09 fevereiro 2010

A contas com um futuro

fazem-se as contas aos mortos,
aos feridos,
às imensas cidades destruídas
e aos milhões necessários a
uma frágil reconstrução; contudo,
esquecem-se e silenciam-se os 
corpos violados por exércitos 
libertadores, as famílias destroçadas
pelas bombas incendiárias 
e as exactas cicatrizes nas crianças
que nunca o foram. Este sim, 
é o mundo moderno e matemático:
a guerra é uma ciência económica 
demasiado destrutiva para nós.

08 fevereiro 2010

O que é preciso na literatura

 "Precisamos de uma variedade linguística de gelenhite ou plástico – o tipo de literatura incendiária, escrita apenas por inadaptados, que cresceram, ainda tontos dos fumos, depois de terem derretido um pelotão de soldadinhos de plástico com um fósforo."

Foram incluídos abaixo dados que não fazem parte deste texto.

Definition erase_tail_right (next : option ptr -> option ptr -> act rb_mem (option ptr))
    (par other : ptr) : act rb_mem (option ptr) :=
  bind (node_get other) (fun o =>
  bind (null_or_black (rb_left o)) (fun lb =>
  bind (null_or_black (rb_right o)) (fun rb =>
  if lb && rb then
    bind (rb_set_red other) (fun _ =>
    bind (node_get par) (fun pn => next (Some par) (rb_parent pn)))
  else
    bind (if lb : bool then
            bind (when_some (rb_right o) rb_set_black) (fun _ =>
            bind (rb_set_red other) (fun _ =>
            bind (__rb_rotate_left other) (fun _ =>
            bind (node_get par) (fun pn => not_null (rb_left pn)))))
          else ret other) (fun other =>
    bind (node_get par) (fun pn =>
    bind (rb_set_color other (rb_color pn)) (fun _ =>
    bind (rb_set_black par) (fun _ =>
    bind (node_get other) (fun o =>
    bind (when_some (rb_left o) rb_set_black) (fun _ =>
    bind (__rb_rotate_right par) (fun _ => root_get)))))))))).

(** The last rotation: the result is the root, which is black already. *)
Lemma set_black_root_run m C t n :
  holds m (plug C t) -> ctx_rb C n -> is_rb t n -> tblack t = true \/ cblack C = true ->
  exists m', bind root_get (fun r => when_some r rb_set_black) m = Some (tt, m') /\
    balanced m' (elems (plug C t)).
Proof.
  intros Hm HC Ht Hb. destruct (balanced_plug m C t n) as (T & k & HT & He & Hk & HTb); [done..|].
  destruct T as [|c l p r].
  - exists m. split; [eapply bind_run; [apply gets_run|]; by rewrite (holds_root _ _ HT)|].
    exists Leaf, k. by rewrite <- He.
  - destruct c; [done|].
    destruct (set_color_holds m [] RB_BLACK RB_BLACK l p r HT) as (m' & Hr & Hm').
    exists m'. split; [eapply bind_run; [apply gets_run|]; by rewrite (holds_root _ _ HT)|].
    rewrite <- He. by exists (Node RB_BLACK l p r), k.
Qed.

Christian Bök, presente neste blog

06 fevereiro 2010

O Carnaval está quase aí

Preço: 2 cigarros

são esses os dois cigarros que me vais cobrar
para continuar aqui? os cigarros quentes depois
do coito sem contacto, apenas com o atrito
ritmado destes corpos abandonados sobre a cama,
um padrão escuro/claro entre lençóis e peles
sem significado para além do óbvio. Lá fora,
e longe de nós e da óbvia compreensão, votam
o orçamento ou discute-se em volta de quem vai
reter o poder; aqui, neste silêncio, apenas nos restam
os sentidos estéticos desta solidão escolhida, deste
retraimento progressivo que terminará no sono
pouco justo destes humanos simples, sedentos
de companhia e despreocupados com a continuidade
do seu rumo: afinal, e depois das contas, estamos aqui
hoje - amanhã, ninguém sabe o que vai ser do corpo
e deste espírito fraco que não renderemos a mais ninguém.

31 janeiro 2010

Esforços

Estes esforços são tão inúteis como o ar
Que respiramos; a poesia já não é
Refúgio: é onde me escondo e perco.
Agora, faz-me vir ou mata-me, não interessa 
O futuro quando o corpo que desperta
Vive no passado, na mulher perfeita 
Que já não é e no homem perfeito
Que jaz morto e enterrado, menino
De sua mãe sem guerra exterior. 
Do conflito interior nasceu esta confusão, 
Estes nós de sangue inextricáveis e
Os riscos que se correm neste abrir
Dos olhos excitados já nada vêm, apenas
A escuridão do poço dos seus sentidos 
E este calor inerte como cinza. Sem dúvida,
Andamos aqui a morrer aos poucos, longe
Dos projectos para um futuro como nós
- cada vez mais distante, cada vez mais 
                                        de outros braços.